3. The method of claim 1, wherein prior to identifying the object in the first image using the pre-trained identification model, the method further comprises:

obtaining a training sample set, the training sample set comprising: an image of the object that has been marked and an image that contains only the object;

and training the SSD recognition network by using the training sample set to obtain the trained recognition model, wherein during training, the image only containing the target object is used as a standard, the SSD recognition network performs similarity scoring on the area image where the target object is located, which is recognized from the image marked with the target object, and model parameters of the SSD recognition network are updated according to the similarity scoring.

4. A method according to claim 3, wherein obtaining a training sample set comprises:

labeling the target object in the acquired original image to obtain a JSON image;

modifying the values of pixel points of the marked part and the unmarked part in the JSON image to obtain a binarized image;

cutting out an area image of the target object from the binarized image, converting the size of the area image of the target object into a preset standard size, converting the size of the marked original image into the preset standard size, and carrying out gray processing on the converted image to obtain the training sample set.

5. A method for training a network model, comprising:

obtaining a training sample set, the training sample set comprising: an image of a marked object and an image containing only the object;

and training the SSD recognition network by using the training sample set to obtain a trained recognition model, wherein during training, the image only containing the target object is used as a standard, the SSD recognition network performs similarity scoring on the area image where the target object is located, which is recognized from the image marked with the target object, and model parameters of the SSD recognition network are updated according to the similarity scoring.

6. The method of claim 5, wherein obtaining a training sample set comprises:

7. A three-dimensional reconstruction apparatus, comprising:

the acquisition module is used for acquiring an image pair acquired by the binocular camera, wherein the image pair comprises a first image and a second image;

the identification module is used for identifying the target object in the first image by utilizing a pre-trained identification model to obtain a rectangular area where the target object is located;

the reconstruction module is used for taking a rectangular area where the target object is located as an identification point, and finding a target rectangular area corresponding to the rectangular area in the second image; and obtaining the three-dimensional coordinates of the target object according to the rectangular area where the target object is located and the target rectangular area.
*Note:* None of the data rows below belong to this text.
(** ** The bridge *)
Lemma Get_Copy `{GoRange} u k : Get (Copy u) k = Get u k.
Proof. by rewrite Copy_id. Qed.

Lemma GetInt_eq u v k : Get u k = Get v k -> GetInt u k = GetInt v k.
Proof. unfold GetInt. by intros ->. Qed.

Lemma Has_Remove_ne u k k' : Has u k' = false -> Has (Remove u k) k' = false.
Proof.
  unfold Has, Remove. intros Hb. destruct_bool_decide. apply bool_decide_eq_false_2. case_match; [|done].
  cbn. intros [v [_ Hv]%lookup_delete_Some]. apply Hb. eauto.
Qed.

(** ** Which stations are chosen *)

(** The public station: the first url with an address that is not a local one. *)
Definition public_station (urls : list StationURL) : option StationURL :=
  head (filter (fun u => address u <> [] /\ isPrivateIP (address u) = false) urls).

(** The local station: the first url with a local address; if there is none, the first
    whose type does not have the public bit; if there is none of those, the first. *)
Definition local_station (urls : list StationURL) : option StationURL :=
  head (filter (fun u => isPrivateIP (address u) = true) urls ++
        filter (fun u => Z.testbit (GetInt u (str "type")) 1 = false) urls ++ urls).

Lemma private_address u : isPrivateIP (address u) = true -> address u <> [].
Proof. intros Hp E. by rewrite E in Hp. Qed.

Lemma pick_by_address_spec pre urls l p :
  let '(l', p') := pick_by_address (length pre) urls l p in
  ((pre ++ urls) !!.) <$> l' =
    (if l then ((pre ++ urls) !!.) <$> l
     else Some <$> head (filter (fun u => isPrivateIP (address u) = true) urls)) /\
  ((pre ++ urls) !!.) <$> p' =
    (if p then ((pre ++ urls) !!.) <$> p
     else Some <$> head (filter (fun u => address u <> [] /\ isPrivateIP (address u) = false) urls)).
Proof.
  revert pre l p. induction urls as [|u urls IH]; intros pre l p; cbn [pick_by_address].
  { by destruct l, p. }
  rewrite !filter_cons.
  assert (S (length pre) = length (pre ++ [u])) as Hlen by (rewrite length_app; cbn; lia).
  assert ((pre ++ u :: urls) !! length pre = Some u) as Hu by (by rewrite list_lookup_middle).
  replace (pre ++ u :: urls) with ((pre ++ [u]) ++ urls) in * by (by rewrite <- app_assoc).
  pose proof (private_address u) as Hpa. rewrite Hlen. case_bool_decide as Ha.
  { specialize (IH (pre ++ [u]) l p). destruct (pick_by_address _ _ _ _).
    rewrite !decide_False by naive_solver. done. }
  destruct (isPrivateIP (address u)) eqn:Hp.
  - specialize (IH (pre ++ [u]) (if l then l else Some (length pre)) p). destruct (pick_by_address _ _ _ _).
    rewrite decide_True, decide_False by naive_solver. destruct l; [done|]. cbn in *. by rewrite Hu in IH.
  - specialize (IH (pre ++ [u]) l (if p then p else Some (length pre))). destruct (pick_by_address _ _ _ _).
    rewrite decide_False, decide_True by naive_solver. destruct p; [done|]. cbn in *. by rewrite Hu in IH.
Qed.

Lemma public_bit x : Z.land (u8 x) StationURLFlagPublic = 0 <-> Z.testbit x 1 = false.
Proof.
  assert (Z.testbit (u8 x) 1 = Z.testbit x 1) as E by (unfold u8; by apply Z.mod_pow2_bits_low).
  rewrite <- E. change StationURLFlagPublic with (2 ^ 1). split.
  - intros H0. apply (f_equal (fun z => Z.testbit z 1)) in H0. rewrite Z.land_spec, Z.pow2_bits_true in H0 by lia.
    by rewrite andb_true_r, Z.bits_0 in H0.
  - intros H0. apply Z.bits_inj_0. intros n. rewrite Z.land_spec. destruct (decide (n = 1)) as [->|]; [by rewrite H0|].
    rewrite Z.pow2_bits_false by done. apply andb_false_r.
Qed.

Lemma pick_not_public_spec pre urls :
  ((pre ++ urls) !!.) <$> pick_not_public (length pre) urls =
  Some <$> head (filter (fun u => Z.testbit (GetInt u (str "type")) 1 = false) urls).
Proof.
  revert pre. induction urls as [|u urls IH]; intros pre; cbn [pick_not_public]; [done|]. rewrite filter_cons.
  pose proof (public_bit (GetInt u (str "type"))) as Hb. case_bool_decide as Hp.
  - rewrite decide_True by (by apply Hb). cbn. by rewrite list_lookup_middle.
  - rewrite decide_False by (intros E; by apply Hp, Hb). specialize (IH (pre ++ [u])).
    rewrite <- app_assoc, length_app in IH. cbn in IH. by rewrite Nat.add_1_r in IH.
Qed.

(** [selectStations] returns the positions of the two stations. *)
Lemma selectStations_spec urls :
  (urls !!.) <$> (selectStations urls).1 = Some <$> local_station urls /\
  (urls !!.) <$> (selectStations urls).2 = Some <$> public_station urls.
Proof.
  pose proof (pick_by_address_spec [] urls None None) as Hp. cbn [length app] in Hp. unfold selectStations.
  destruct (pick_by_address 0 urls None None) as [l p]. destruct Hp as [Hl Hp]. split; [|exact Hp]. cbn [fst].
  unfold local_station. pose proof (pick_not_public_spec [] urls) as Hn. cbn [length app] in Hn.
  destruct l as [l|]; destruct (filter (fun u => isPrivateIP (address u) = true) urls) as [|u us]; try done.
  cbn [app]. clear Hl. destruct (pick_not_public 0 urls) as [l|];
    destruct (filter (fun u => Z.testbit (GetInt u (str "type")) 1 = false) urls); try done.
  by destruct urls.
Qed.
8. A network model training apparatus, comprising:

an acquisition module for acquiring a training sample set, the training sample set comprising: an image of a marked object and an image containing only the object;

the training module is used for training the SSD recognition network by using the training sample set to obtain a trained recognition model, wherein during training, the image only containing the target object is used as a standard, the SSD recognition network performs similarity scoring on the area image where the target object is located, which is recognized from the image marked with the target object, and model parameters of the SSD recognition network are updated according to the similarity scoring.

9. An electronic device, comprising:

the device comprises a memory and a processor, wherein the processor is connected with the memory;

the memory is used for storing programs;

the processor is configured to invoke a program stored in the memory to perform the method of any of claims 1-4 or to perform the method of any of claims 5-6.

10. A storage medium having stored thereon a computer program which, when executed by a processor, performs the method of any of claims 1-4 or performs the method of any of claims 5-6.